Early HIV IAs used either viral lysate antigens (first generation) or synthetic peptides and recombinant antigens (second generation) and detected only immunoglobulin G (IgG)-class antibodies. Most laboratories now use either third-generation IAs that detect both immunoglobulin M-class and IgG-class antibodies or fourth-generation combination antigen/antibody IAs that detect both classes of antibody and also p24 antigen (a major core protein of HIV). The p24 antigen can be detected early, before antibody appears, allowing the fourth-generation IAs to identify some HIV infections in the acute phase. In this report, fourth-generation, IA-reactive specimens with a negative supplemental test but detectable HIV-1 RNA were classified as acute HIV infection.
The current laboratory diagnostic algorithm for HIV cannot detect acute infections and misclassifies approximately 60% of HIV-2 infections as HIV-1, based on HIV-1 WB results (4). The new diagnostic algorithm evaluated in this study replaces the WB with an HIV-1/HIV-2 antibody differentiation assay as the supplemental test and includes an RNA test to resolve reactive IA with negative supplemental test results (Figure 1). In retrospective studies, this algorithm performed better than the WB at identifying HIV-antibody–positive persons, detecting acute HIV-1 infections, and diagnosing unsuspected HIV-2 infections (5,6). In this report, data from two evaluations of this algorithm are analyzed, one from an HIV testing program in Phoenix, Arizona, and the other from an ongoing HIV testing study in three sites.
In 2011, the Arizona Department of Health Services collaborated with Maricopa Integrated Health Systems* to 1) screen all adult ED patients (aged 18–64 years) for HIV who had phlebotomy for other reasons as a part of their medical care and 2) validate the new algorithm. Specimens were screened with a fourth-generation IA (Architect HIV Ag/Ab Combo Assay [Architect], Abbott Diagnostics) from July 2011 through February 2013. From July 2011 through February 2012, 10 specimens with repeatedly reactive Architect results were tested with both a WB and a Food and Drug Administration (FDA)-approved HIV-1/HIV-2 antibody differentiation assay (Multispot HIV-1/HIV-2 Rapid Test [Multispot], Bio-Rad Laboratories), and from March 2012 through February 2013, only with a Multispot (27 specimens).
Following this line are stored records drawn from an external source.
(* ===== verification/Prelude.v ===== *)
(** * Verification of the OpenEBS cStor CSI driver

    The program (src/) is a CSI driver: a process that is started either as a
    controller or as a node plugin and serves gRPC requests of Kubernetes. This
    development translates its Go code function by function into programs over
    external actions, and proves what the functions promise.

    ** The program and its parts

    [cmd/main.go] builds a driver ([pkg/driver/service.go]) and starts its gRPC
    server ([pkg/utils/server.go]). The controller service
    ([pkg/driver/controller.go]) creates, deletes, expands and snapshots volumes:
    a volume is a CStorVolumeConfig (CVC, the claim of [pkg/utils/maya.go]) that
    an operator outside this repository turns into a CStorVolume (CV). The node
    service ([pkg/driver/node.go]) records a volume on its node as a
    CStorVolumeAttachment (CVA, [pkg/utils/kubernetes.go]), logs in to its iSCSI
    target ([pkg/iscsi]), formats and mounts it. A goroutine remounts lost mounts,
    and cleanup goroutines detach attachments that are marked for deletion
    ([pkg/utils/utils.go]). The handlers and goroutines of a node share two maps,
    TransitionVolList and ReqMountList, under one mutex.

    ** Files and the code they model

    Foundations:
    - [Prelude]: scope, tactics, 64-bit integers, Go's map-copying loop;
    - [GoStrings]: the functions of Go's [strings], [strconv] and [filepath];
    - [GoRuntime]: error values, programs as trees of actions, [defer], [range],
      their execution [run] and the program logic [wp];
    - [Api], [World]: the objects of the APIs, and the actions with which the
      program reaches outside ([ApiLib] holds the pure third-party functions);
    - [Logic]: kinds of actions, machines (environments with a guard and a
      transition relation), and the rules of opening a Kubernetes client;
    - [Rely]: rely and guarantee for a state many programs share;
    - [Concrete]: one instance of all parameters, for the witnesses.

    Components, each a Module named after the Go package or file:
    - [Rounding] (pkg/utils/rounding.go), [Env] (pkg/env, pkg/kubernetes/client);
    - [VolumeConfig], [VolumeAttachment], [Volume] (pkg/cstor/volumeconfig,
      volumeattachment, volume): builders, filtered lists, clients;
    - [KNode], [PersistentVolume], [Services] (pkg/kubernetes: node,
      persistentvolumeclaim, persistentvolume, namespace, service);
    - [Iscsi] (pkg/iscsi), [Maya] (pkg/utils/maya.go), [Attachments]
      (pkg/utils/kubernetes.go, pkg/cstor/snapshot), [Mounts]
      (pkg/utils/utils.go, mount.go);
    - [Controller] (pkg/driver/controller*.go, pkg/payload), [NodeSvc]
      (pkg/driver/node*.go), [Server] (pkg/utils/server.go and logGRPC),
      [Identity] (pkg/version, pkg/driver/identity.go and service.go, pkg/config,
      cmd/main.go).

    A Go function of type [A] is a program [go A]: a finite tree whose nodes are
    actions and whose leaves are the ways to end, return, panic or [os.Exit]. A
    result [(v, error)] is a pair of options where both parts can be observed, and
    [res A], a sum, where only one is meaningful. A nil pointer is [None], and
    reading through it ([deref]) panics. Structs are records, a pointer a
    function edits in place is passed and returned, map iteration order is an
    answer of the environment ([RangeMap]).

    ** What the theorems show

    - The node's concurrency ([Protocol], [Threads]): every handler, monitor round,
      remount goroutine and start-up cleanup goroutine follows an ownership
      protocol for the entries of TransitionVolList; so, for any number of
      goroutines under any interleaving, one volume is worked on by one goroutine
      at a time, the list is changed under the lock, and it is empty when all have
      returned ([quiescent]).
    - The objects of the cluster: the type of attachments ([Attached]) is an
      invariant of all the plugins of all nodes, and the type of claims ([Claims])
      of all the replicas of the controller, running against one API server with
      whatever else keeps it; a controller changes nothing of a claim but its size
      and its mark for deletion. What overlapping requests break is shown too:
      an expansion can take back the size another was granted.
    - The life of a volume on a node ([Lifecycle]): staging, publishing,
      unpublishing and unstaging compose and lead back to the node as it was;
      staging a volume that is staged condemns its attachment.
    - The life of a volume in the control plane ([VolumeLife]): creating it, creating
      it again, expanding and deleting it compose and lead back to the claims as
      they were; what holds of the handlers on [Store]'s API server carries over to
      this one by refinement ([wp_refine]).
    - The controller against an API server ([Store], [ControllerSpec],
      [ExpandSpec]): CreateVolume and DeleteVolume refine abstract operations on
      the set of claims, errors and retries included; a resize never shrinks
      a claim and leaves every other field alone.
    - Snapshots ([SnapshotSpec]): creation refines an abstract set of snapshots,
      and the ID returned takes deletion back to that snapshot.
    - The node's order of steps ([AttachSpec], [StageSpec], [PublishSpec], [GrowSpec],
      [NodeSpec], [IscsiSpec]): a volume is attached to one node at a time, it is
      recorded before it is connected and mounted only when connected, it is logged
      out of only when nothing is mounted from it; the commands that grow it; the
      bounds of all waits; the exact outcome of a monitor scan; what the file of a
      disk keeps of it.
    - The process ([DriverSpec]): the order in which a driver cleans up, starts
      its monitor and serves; the configuration the flags give; the cleanup itself;
      endpoints; the interceptor.
    - Helpers ([Rounding], [VolumeConfig], [HelperSpec]): size arithmetic with
      its overflow, a builder that does what its calls say or fails, the source of a configuration,
      filtered lists, collections.

    ** How the theorems are stated

    [wp (mspec M) p s Q] says: run against the machine [M] from state [s], the
    program [p] only performs actions the machine's guard permits in the state
    they meet, and however the machine answers, it ends with [Q]. As programs
    are finite trees, this is total: there is no run that goes on for
    ever. The guards hold the safety properties, the postconditions the functional
    ones. A theorem about [run] speaks of one deterministic environment.

    ** Bounds

    There is no fuel but the program's own: the waits make 7 polls of a volume's
    status and 6 dials, the cleanup 5 listings, the wait for a device path as
    many looks as its caller asks for. [ByteCount] divides by 1024 until the
    number is below it; 64 rounds do for 64-bit numbers ([ByteCount_total]).
    [MonitorMounts], the one endless loop, is modelled for any number of ticks.

    ** What is assumed

    - [Host]: the environment variables do not change; a call that opens a
      client returns a client or an error. On a host that is not [flaky] the
      configuration calls succeed.
    - [Owner.answers]: an attachment of this node that is read without an error is
      named after its volume (beside an error the pointer may be anything), and
      either no attachment listed for this node is marked for deletion, or the
      monitor does not run and the updates of the start-up cleanup are answered
      with the attachment of the volume updated (beside an error, too: a failed
      update that is answered with an empty object leaves the volume in the list,
      see the findings). The first part is needed: a cleanup during service enters a volume in the list
      without looking whether it is there, and [Pool.cleanup_overtakes] exhibits the
      interleaving in which it and a handler work on one volume.
    - [Claims.merging]: a merge patch between two claims that differ in their size
      changes nothing else of the claim it is merged into.
    - The machines of the other theorems state their answers in their [reacts] or
      [next] relation, and the theorems about single functions of third-party
      libraries (quantities, JSON merge patches) name them as hypotheses, each
      with a concrete instance among the witnesses.

    ** Not modelled, and why

    - Parsing of the command line (cobra) in cmd/main.go; what cobra makes of the
      arguments is the argument of [Main.main].
    - The text of a JSON document: encoding and decoding are actions on the fields.
    - Kubernetes, gRPC, mount-utils, go-iscsi, the analytics client: their calls
      are actions or parameters of [ApiLib]. That the analytics client may call the
      version getter the driver has registered, which panics on a short commit, is
      not represented: the getter is registered ([AnalyticsRegister]) and modelled
      ([Version.GetVersionDetails]), and never run. Log lines are left out where they
      compute nothing.
    - Data races on the shared maps are not represented: a map access is one
      atomic step.
    - Deadlines and cancellation by the [context] argument, which the code passes
      on and never reads. *)

From stdpp Require Export base tactics option list strings gmap fin_maps.
From Stdlib Require Export ZArith Lia.

(** ** Scope and notations of the development *)

Declare Scope go_scope.
Delimit Scope go_scope with go.

(** ** Tactics shared by the components *)

(** Split every conjunction, existential and pair among the hypotheses. *)
Ltac destruct_and_all :=
  repeat match goal with
  | H : _ ∧ _ |- _ => destruct H
  | H : ∃ _, _ |- _ => destruct H
  | H : _ * _ |- _ => destruct H
  | H : unit |- _ => destruct H
  end.

(** ** Integers: Go's [int64] *)

Definition int64_min : Z := -9223372036854775808.
Definition int64_max : Z := 9223372036854775807.
Definition is_int64 (z : Z) : Prop := (int64_min ≤ z ≤ int64_max)%Z.

(** Two's-complement wrap-around of a 64-bit signed integer. *)
Definition wrap64 (z : Z) : Z := ((z - int64_min) mod 2 ^ 64 + int64_min)%Z.

Global Instance is_int64_dec z : Decision (is_int64 z).
Proof. unfold is_int64. apply _. Defined.

Lemma wrap64_small z : is_int64 z → wrap64 z = z.
Proof.
  unfold wrap64, is_int64, int64_min, int64_max. intros.
  rewrite Z.mod_small by lia. lia.
Qed.

Lemma wrap64_range z : is_int64 (wrap64 z).
Proof.
  unfold wrap64, is_int64, int64_min, int64_max.
  pose proof (Z.mod_pos_bound (z - -9223372036854775808) (2 ^ 64) ltac:(lia)). lia.
Qed.

(** ** Maps: the Go loop [for k, v := range src { dst[k] = v }] *)

Definition range_assign {V} (src dst : gmap string V) : gmap string V :=
  map_fold (λ k v acc, <[k := v]> acc) dst src.

Lemma range_assign_union {V} (src dst : gmap string V) :
  range_assign src dst = src ∪ dst.
Proof.
  unfold range_assign.
  induction src as [|k v m Hk Hfold IH] using map_first_key_ind.
  - by rewrite map_fold_empty, (left_id_L ∅ (∪)).
  - rewrite map_fold_insert_first_key by done.
    by rewrite IH, insert_union_l.
Qed.

Lemma range_assign_empty {V} (src : gmap string V) : range_assign src ∅ = src.
Proof. rewrite range_assign_union. by rewrite (right_id_L ∅ (∪)). Qed.

(** ** Lists *)

Lemma list_find_head {A} (P : A → Prop) `{∀ x, Decision (P x)} (l : list A) x rest :
  filter P l = x :: rest → ∃ pre post, l = pre ++ x :: post ∧ P x ∧ Forall (λ y, ¬ P y) pre.
Proof.
  induction l as [|y l IH]; simpl; [done|].
  rewrite filter_cons. destruct (decide (P y)) as [Hy|Hy].
  - intros [= -> _]. by exists [], l.
  - intros Hf. destruct (IH Hf) as (pre & post & -> & Hx & Hpre).
    exists (y :: pre), post. split_and!; [done..|]. by constructor.
Qed.

(** ** The hint database of the development *)

Create HintDb csi.
#[export] Hint Resolve wrap64_range : csi.
#[export] Hint Rewrite @range_assign_union @range_assign_empty : csi.

(** ** Lists: the loops that copy and filter a slice *)

Lemma foldl_filter_acc {A} (f : A → bool) (l acc : list A) :
  foldl (λ acc x, if f x then acc ++ [x] else acc) acc l = acc ++ filter (λ x, f x = true) l.
Proof.
  revert acc. induction l as [|x l IH]; intros acc; simpl; [by rewrite app_nil_r|].
  rewrite IH, filter_cons. destruct (f x) eqn:E.
  - rewrite decide_True by done. by rewrite <- (assoc_L (++)).
  - by rewrite decide_False by done.
Qed.

Lemma foldl_filter {A} (f : A → bool) (l : list A) :
  foldl (λ acc x, if f x then acc ++ [x] else acc) [] l = filter (λ x, f x = true) l.
Proof. exact (foldl_filter_acc f l []). Qed.

Lemma foldl_snoc {A} (l acc : list A) : foldl (λ acc x, acc ++ [x]) acc l = acc ++ l.
Proof.
  revert acc. induction l as [|x l IH]; intros acc; simpl; [by rewrite app_nil_r|].
  by rewrite IH, <- (assoc_L (++)).
Qed.

Lemma filter_all {A} (f : A → bool) (l : list A) :
  (∀ x, f x = true) → filter (λ x, f x = true) l = l.
Proof. intros H. induction l as [|x l IH]; [done|]. rewrite filter_cons_True by apply H. by rewrite IH. Qed.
Specimens negative by either WB or Multispot were tested for HIV-1 RNA (m2000 RealTime HIV-1 Quantitative Assay, Abbott Diagnostics).
The Screening Targeted Populations to Interrupt On-going Chains of HIV Transmission with Enhanced Partner Notification (STOP) study is evaluating 1) methods to detect acute HIV infection and enhance partner services in New York, New York; North Carolina; and San Francisco, California, and 2) the new diagnostic algorithm. Participants aged >12 years who received HIV testing at one of 12 venues from September 2011 through September 2012 were screened with Architect. Repeatedly reactive specimens were tested with Multispot and either an HIV-1 WB (Bio-Rad Laboratories) or an in-house IFA. Specimens with negative Multispot, WB, or IFA results were tested for HIV-1 RNA (either Aptima HIV-1 RNA Qualitative Assay [Gen-Probe] or m2000 RealTime HIV-1 Quantitative Assay).
Routine HIV screening with Architect in the Phoenix ED from July 2011 through February 2013 detected previously undiagnosed HIV infection in 37 patients (Table). The diagnosis of acute HIV infection was established by a negative supplemental test but a detectable HIV-1 RNA in 12 (32.4%) of these 37 patients. The other 25 HIV diagnoses were antibody-positive by Multispot, WB, or both. The median HIV-1 viral load among patients with acute infection was 3,636,176 copies/mL (interquartile range: 614,164 to >10,000,000), compared with 27,125 copies/mL (9,519–78,084) among patients with established infection.
In the STOP study, Architect results were repeatedly reactive in 654 (1.7%) of 37,876 patients screened from September 2011 through September 2012 (Figure 2). Multispot was reactive for HIV-1 in 554 (84.7%) patients and for both HIV-1 and HIV-2 in one (0.2%). In the 99 (15.1%) patients with a negative or HIV-1 indeterminate Multispot result, HIV-1 RNA was present in 55 (55.6%), representing 8.4% of all those with repeatedly reactive Architect results. Traditional supplemental tests (either HIV-1 WB or IFA) were negative in 37 (67.3%) and indeterminate in seven (12.7%) of these 55 Architect-reactive specimens from patients with acute HIV-1 infection (Figure 2).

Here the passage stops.